(Stored data)
(** * Cycle normalisation and support detection of btc_cycle_tracker

    A shallow embedding of the computational core of
    [btc_accumulation_support.py] and [stocks_accumulation.py] (the body of
    the per-cycle loop: slice, offsets, percent from a reference price,
    accumulation low, later low, "support held" verdict), of the LTH-supply
    loaders of [btc_dashboard.py] and [btc_onchain_dashboard.py], and of the
    [mvrv_zone] classifier; then of what the BTC script prints and draws for
    a cycle, of the metric frames and date lookups of
    [btc_onchain_dashboard.py], and of [fetch_data], the end of [load_data],
    the lookups of the stat cards, the zone masks and the fill segments of
    [btc_dashboard.py].

    Dates are day numbers (days since 1970-01-01, the timestamps being
    normalised to midnight by the loaders).  Prices are taken in a numeric
    type with two instances: exact rationals [Q] and IEEE binary64
    ([PrimFloat.float]).  What depends on the order of the prices is proved
    over [Q]; what holds of the control flow alone is proved for any numeric
    type; and the definitions are evaluated in binary64 on concrete inputs,
    where rounding makes it differ from exact arithmetic. *)

From Stdlib Require Import ZArith QArith List Bool String Lia Lqa.
From Stdlib Require Import Sorted Permutation Floats.
Import ListNotations.

Set Implicit Arguments.

(** ** Numeric values *)

(** What the scripts ask of a price: subtraction, multiplication, division,
    the strict comparison, the NaN test that pandas reductions apply before
    they reduce, and the literals [1] and [100] (addition and [1] serve the
    conversion back only). *)
Class Numeric (F : Type) : Type := {
  nsub : F -> F -> F;
  nadd : F -> F -> F;
  nmul : F -> F -> F;
  ndiv : F -> F -> F;
  nltb : F -> F -> bool;
  nisnan : F -> bool;
  none_ : F;
  nhundred : F
}.

(** [a > b] of the source is [b < a]. *)
Definition ngtb {F} `{Numeric F} (a b : F) : bool := nltb b a.

Definition Qltb (a b : Q) : bool := negb (Qle_bool b a).

(** Exact arithmetic.  There is no NaN and no infinity in [Q]; [Qdiv] by zero
    is [0], so a zero divisor is outside what this instance models. *)
#[export] Instance Numeric_Q : Numeric Q := {
  nsub := Qminus;
  nadd := Qplus;
  nmul := Qmult;
  ndiv := Qdiv;
  nltb := Qltb;
  nisnan := fun _ => false;
  none_ := 1%Q;
  nhundred := 100%Q
}.

(** IEEE 754 binary64, the arithmetic of a pandas float64 column. *)
#[export] Instance Numeric_float : Numeric float := {
  nsub := PrimFloat.sub;
  nadd := PrimFloat.add;
  nmul := PrimFloat.mul;
  ndiv := PrimFloat.div;
  nltb := PrimFloat.ltb;
  nisnan := PrimFloat.is_nan;
  none_ := 1%float;
  nhundred := 100%float
}.

(** ** Exceptions *)

Inductive exn : Type :=
| ValueError   (* idxmin of a column with no value to reduce *)
| KeyError     (* .loc with a label that is not in the index *)
| TypeError.   (* float() / int() of a .loc result that is not a scalar *)

Inductive result (A : Type) : Type :=
| Ok (a : A)
| Raise (e : exn).

Arguments Ok {A} a.
Arguments Raise {A} e.

Definition bind {A B} (m : result A) (k : A -> result B) : result B :=
  match m with
  | Ok a => k a
  | Raise e => Raise e
  end.

Notation "x <- m ;; k" := (bind m (fun x => k))
  (at level 61, m at next level, right associativity).

Definition raises {A} (m : result A) : bool :=
  match m with Ok _ => false | Raise _ => true end.

(** ** The pandas operations the scripts use *)

Module Pandas.
Section Ops.
Context {F : Type} `{Numeric F}.

(** A column with its index: label and value, in row order. *)
Definition Series : Type := list (Z * F).

Definition dropna (s : Series) : Series :=
  filter (fun x => negb (nisnan (snd x))) s.

(** The running minimum of numpy's argmin: a later entry replaces the
    current one only when it is strictly smaller, so the first occurrence
    of the minimum is kept. *)
Fixpoint argmin_acc (best : Z * F) (s : Series) : Z * F :=
  match s with
  | [] => best
  | x :: s' => argmin_acc (if nltb (snd x) (snd best) then x else best) s'
  end.

(** [Series.idxmin()]: the label of the first occurrence of the minimum,
    NaN skipped.  On an empty column pandas raises [ValueError]; on a column
    of NaN only it raises too, or (older versions) returns NaN, on which the
    [.loc] of the same statement raises: an exception either way. *)
Definition idxmin (s : Series) : result Z :=
  match dropna s with
  | [] => Raise ValueError
  | x :: s' => Ok (fst (argmin_acc x s'))
  end.

(** [Series.min()]: the minimum, NaN skipped; [None] stands for the NaN
    that pandas returns when nothing is left. *)
Definition smin (s : Series) : option F :=
  match dropna s with
  | [] => None
  | x :: s' => Some (snd (argmin_acc x s'))
  end.

Section Frame.
Variable R : Type.
Variable ix : R -> Z.

(** One column of a frame. *)
Definition col (f : R -> F) (rows : list R) : Series :=
  map (fun r => (ix r, f r)) rows.

(** [frame.loc[label]]: the rows that carry the label. *)
Definition loc (rows : list R) (l : Z) : list R :=
  filter (fun r => Z.eqb (ix r) l) rows.

(** A [.loc[label, column]] used as a scalar: exactly one row must carry
    the label. *)
Definition scalar (sel : list R) : result R :=
  match sel with
  | [] => Raise KeyError
  | [r] => Ok r
  | _ => Raise TypeError
  end.

Definition loc_row (rows : list R) (l : Z) : result R :=
  scalar (loc rows l).
End Frame.

(** [reset_index(drop=True)]: labels 0, 1, 2, ... in row order. *)
Fixpoint reset_index_from {A} (n : Z) (rows : list A) : list (Z * A) :=
  match rows with
  | [] => []
  | r :: rows' => (n, r) :: reset_index_from (n + 1) rows'
  end.

Definition reset_index {A} (rows : list A) : list (Z * A) :=
  reset_index_from 0 rows.

(** [sort_values(key)]: ascending by the key (insertion sort, ties in
    input order). *)
Fixpoint insert_by {A} (key : A -> Z) (x : A) (l : list A) : list A :=
  match l with
  | [] => [x]
  | y :: l' => if Z.leb (key x) (key y) then x :: l
               else y :: insert_by key x l'
  end.

Fixpoint sort_values {A} (key : A -> Z) (l : list A) : list A :=
  match l with
  | [] => []
  | x :: l' => insert_by key x (sort_values key l')
  end.
End Ops.
End Pandas.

(Task) Repeat all entries. Match them exactly.

(Answer section)
(** * Cycle normalisation and support detection of btc_cycle_tracker

    A shallow embedding of the computational core of
    [btc_accumulation_support.py] and [stocks_accumulation.py] (the body of
    the per-cycle loop: slice, offsets, percent from a reference price,
    accumulation low, later low, "support held" verdict), of the LTH-supply
    loaders of [btc_dashboard.py] and [btc_onchain_dashboard.py], and of the
    [mvrv_zone] classifier; then of what the BTC script prints and draws for
    a cycle, of the metric frames and date lookups of
    [btc_onchain_dashboard.py], and of [fetch_data], the end of [load_data],
    the lookups of the stat cards, the zone masks and the fill segments of
    [btc_dashboard.py].

    Dates are day numbers (days since 1970-01-01, the timestamps being
    normalised to midnight by the loaders).  Prices are taken in a numeric
    type with two instances: exact rationals [Q] and IEEE binary64
    ([PrimFloat.float]).  What depends on the order of the prices is proved
    over [Q]; what holds of the control flow alone is proved for any numeric
    type; and the definitions are evaluated in binary64 on concrete inputs,
    where rounding makes it differ from exact arithmetic. *)

From Stdlib Require Import ZArith QArith List Bool String Lia Lqa.
From Stdlib Require Import Sorted Permutation Floats.
Import ListNotations.

Set Implicit Arguments.

(** ** Numeric values *)

(** What the scripts ask of a price: subtraction, multiplication, division,
    the strict comparison, the NaN test that pandas reductions apply before
    they reduce, and the literals [1] and [100] (addition and [1] serve the
    conversion back only). *)
Class Numeric (F : Type) : Type := {
  nsub : F -> F -> F;
  nadd : F -> F -> F;
  nmul : F -> F -> F;
  ndiv : F -> F -> F;
  nltb : F -> F -> bool;
  nisnan : F -> bool;
  none_ : F;
  nhundred : F
}.

(** [a > b] of the source is [b < a]. *)
Definition ngtb {F} `{Numeric F} (a b : F) : bool := nltb b a.

Definition Qltb (a b : Q) : bool := negb (Qle_bool b a).

(** Exact arithmetic.  There is no NaN and no infinity in [Q]; [Qdiv] by zero
    is [0], so a zero divisor is outside what this instance models. *)
#[export] Instance Numeric_Q : Numeric Q := {
  nsub := Qminus;
  nadd := Qplus;
  nmul := Qmult;
  ndiv := Qdiv;
  nltb := Qltb;
  nisnan := fun _ => false;
  none_ := 1%Q;
  nhundred := 100%Q
}.

(** IEEE 754 binary64, the arithmetic of a pandas float64 column. *)
#[export] Instance Numeric_float : Numeric float := {
  nsub := PrimFloat.sub;
  nadd := PrimFloat.add;
  nmul := PrimFloat.mul;
  ndiv := PrimFloat.div;
  nltb := PrimFloat.ltb;
  nisnan := PrimFloat.is_nan;
  none_ := 1%float;
  nhundred := 100%float
}.

(** ** Exceptions *)

Inductive exn : Type :=
| ValueError   (* idxmin of a column with no value to reduce *)
| KeyError     (* .loc with a label that is not in the index *)
| TypeError.   (* float() / int() of a .loc result that is not a scalar *)

Inductive result (A : Type) : Type :=
| Ok (a : A)
| Raise (e : exn).

Arguments Ok {A} a.
Arguments Raise {A} e.

Definition bind {A B} (m : result A) (k : A -> result B) : result B :=
  match m with
  | Ok a => k a
  | Raise e => Raise e
  end.

Notation "x <- m ;; k" := (bind m (fun x => k))
  (at level 61, m at next level, right associativity).

Definition raises {A} (m : result A) : bool :=
  match m with Ok _ => false | Raise _ => true end.

(** ** The pandas operations the scripts use *)

Module Pandas.
Section Ops.
Context {F : Type} `{Numeric F}.

(** A column with its index: label and value, in row order. *)
Definition Series : Type := list (Z * F).

Definition dropna (s : Series) : Series :=
  filter (fun x => negb (nisnan (snd x))) s.

(** The running minimum of numpy's argmin: a later entry replaces the
    current one only when it is strictly smaller, so the first occurrence
    of the minimum is kept. *)
Fixpoint argmin_acc (best : Z * F) (s : Series) : Z * F :=
  match s with
  | [] => best
  | x :: s' => argmin_acc (if nltb (snd x) (snd best) then x else best) s'
  end.

(** [Series.idxmin()]: the label of the first occurrence of the minimum,
    NaN skipped.  On an empty column pandas raises [ValueError]; on a column
    of NaN only it raises too, or (older versions) returns NaN, on which the
    [.loc] of the same statement raises: an exception either way. *)
Definition idxmin (s : Series) : result Z :=
  match dropna s with
  | [] => Raise ValueError
  | x :: s' => Ok (fst (argmin_acc x s'))
  end.

(** [Series.min()]: the minimum, NaN skipped; [None] stands for the NaN
    that pandas returns when nothing is left. *)
Definition smin (s : Series) : option F :=
  match dropna s with
  | [] => None
  | x :: s' => Some (snd (argmin_acc x s'))
  end.

Section Frame.
Variable R : Type.
Variable ix : R -> Z.

(** One column of a frame. *)
Definition col (f : R -> F) (rows : list R) : Series :=
  map (fun r => (ix r, f r)) rows.

(** [frame.loc[label]]: the rows that carry the label. *)
Definition loc (rows : list R) (l : Z) : list R :=
  filter (fun r => Z.eqb (ix r) l) rows.

(** A [.loc[label, column]] used as a scalar: exactly one row must carry
    the label. *)
Definition scalar (sel : list R) : result R :=
  match sel with
  | [] => Raise KeyError
  | [r] => Ok r
  | _ => Raise TypeError
  end.

Definition loc_row (rows : list R) (l : Z) : result R :=
  scalar (loc rows l).
End Frame.

(** [reset_index(drop=True)]: labels 0, 1, 2, ... in row order. *)
Fixpoint reset_index_from {A} (n : Z) (rows : list A) : list (Z * A) :=
  match rows with
  | [] => []
  | r :: rows' => (n, r) :: reset_index_from (n + 1) rows'
  end.

Definition reset_index {A} (rows : list A) : list (Z * A) :=
  reset_index_from 0 rows.

(** [sort_values(key)]: ascending by the key (insertion sort, ties in
    input order). *)
Fixpoint insert_by {A} (key : A -> Z) (x : A) (l : list A) : list A :=
  match l with
  | [] => [x]
  | y :: l' => if Z.leb (key x) (key y) then x :: l
               else y :: insert_by key x l'
  end.

Fixpoint sort_values {A} (key : A -> Z) (l : list A) : list A :=
  match l with
  | [] => []
  | x :: l' => insert_by key x (sort_values key l')
  end.
End Ops.
End Pandas.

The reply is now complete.